• _Task to carry out_: Copy out each line of the data that holds the word "Hzero".

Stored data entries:
>>>

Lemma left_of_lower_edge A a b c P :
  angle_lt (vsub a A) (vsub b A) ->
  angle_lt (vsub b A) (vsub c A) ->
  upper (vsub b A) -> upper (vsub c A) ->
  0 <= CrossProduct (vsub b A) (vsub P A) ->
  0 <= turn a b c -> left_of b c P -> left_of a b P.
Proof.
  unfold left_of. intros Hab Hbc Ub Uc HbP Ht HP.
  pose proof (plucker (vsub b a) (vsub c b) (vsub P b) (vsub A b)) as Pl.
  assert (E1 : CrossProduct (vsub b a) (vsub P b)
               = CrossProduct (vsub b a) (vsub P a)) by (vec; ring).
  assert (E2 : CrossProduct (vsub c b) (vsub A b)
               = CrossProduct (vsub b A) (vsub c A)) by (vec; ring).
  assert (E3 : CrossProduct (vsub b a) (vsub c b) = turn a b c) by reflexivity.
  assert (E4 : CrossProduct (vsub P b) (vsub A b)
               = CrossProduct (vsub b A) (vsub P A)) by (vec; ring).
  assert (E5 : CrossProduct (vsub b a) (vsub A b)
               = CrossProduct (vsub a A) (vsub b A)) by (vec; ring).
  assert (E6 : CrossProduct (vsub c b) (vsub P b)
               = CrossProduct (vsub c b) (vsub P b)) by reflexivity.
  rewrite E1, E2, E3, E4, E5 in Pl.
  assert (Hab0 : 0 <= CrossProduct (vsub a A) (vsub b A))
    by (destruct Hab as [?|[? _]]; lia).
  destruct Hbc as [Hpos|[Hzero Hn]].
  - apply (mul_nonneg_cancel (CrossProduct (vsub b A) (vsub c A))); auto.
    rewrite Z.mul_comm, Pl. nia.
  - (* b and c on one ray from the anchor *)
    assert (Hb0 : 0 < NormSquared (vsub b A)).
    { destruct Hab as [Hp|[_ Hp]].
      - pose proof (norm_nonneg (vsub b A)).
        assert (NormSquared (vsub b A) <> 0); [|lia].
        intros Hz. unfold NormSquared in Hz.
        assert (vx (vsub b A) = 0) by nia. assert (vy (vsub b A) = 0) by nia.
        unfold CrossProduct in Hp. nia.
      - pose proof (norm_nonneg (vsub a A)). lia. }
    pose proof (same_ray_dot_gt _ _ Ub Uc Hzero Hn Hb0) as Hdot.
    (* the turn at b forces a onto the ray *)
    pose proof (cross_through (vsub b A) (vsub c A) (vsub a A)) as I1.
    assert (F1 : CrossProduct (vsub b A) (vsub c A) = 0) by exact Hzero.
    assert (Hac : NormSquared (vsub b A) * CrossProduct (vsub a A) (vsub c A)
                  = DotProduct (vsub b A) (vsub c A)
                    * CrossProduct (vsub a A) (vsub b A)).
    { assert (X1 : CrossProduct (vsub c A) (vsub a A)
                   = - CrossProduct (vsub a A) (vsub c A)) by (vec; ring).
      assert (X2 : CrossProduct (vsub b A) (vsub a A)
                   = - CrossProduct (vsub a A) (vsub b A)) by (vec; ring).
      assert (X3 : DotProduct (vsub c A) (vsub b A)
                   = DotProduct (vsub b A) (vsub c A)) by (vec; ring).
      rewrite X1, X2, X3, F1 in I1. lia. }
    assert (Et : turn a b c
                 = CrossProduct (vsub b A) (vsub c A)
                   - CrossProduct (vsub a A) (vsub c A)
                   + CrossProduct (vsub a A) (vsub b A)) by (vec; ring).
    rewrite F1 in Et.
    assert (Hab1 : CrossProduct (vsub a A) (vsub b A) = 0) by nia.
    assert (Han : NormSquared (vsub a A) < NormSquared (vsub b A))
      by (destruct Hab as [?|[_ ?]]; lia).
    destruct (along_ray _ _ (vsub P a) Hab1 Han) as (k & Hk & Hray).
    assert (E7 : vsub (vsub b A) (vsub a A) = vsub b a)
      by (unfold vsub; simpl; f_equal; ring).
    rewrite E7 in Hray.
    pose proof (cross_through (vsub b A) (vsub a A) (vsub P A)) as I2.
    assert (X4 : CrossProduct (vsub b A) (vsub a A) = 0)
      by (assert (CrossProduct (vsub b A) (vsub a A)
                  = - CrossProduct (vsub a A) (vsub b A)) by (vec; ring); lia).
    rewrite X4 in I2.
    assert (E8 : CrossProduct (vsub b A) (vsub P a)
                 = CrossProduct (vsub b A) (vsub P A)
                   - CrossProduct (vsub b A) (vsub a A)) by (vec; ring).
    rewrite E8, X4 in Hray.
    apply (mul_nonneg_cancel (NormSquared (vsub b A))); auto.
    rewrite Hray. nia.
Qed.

<<<

• _Finished task_:
  destruct Hbc as [Hpos|[Hzero Hn]].
    pose proof (same_ray_dot_gt _ _ Ub Uc Hzero Hn Hb0) as Hdot.
    assert (F1 : CrossProduct (vsub b A) (vsub c A) = 0) by exact Hzero.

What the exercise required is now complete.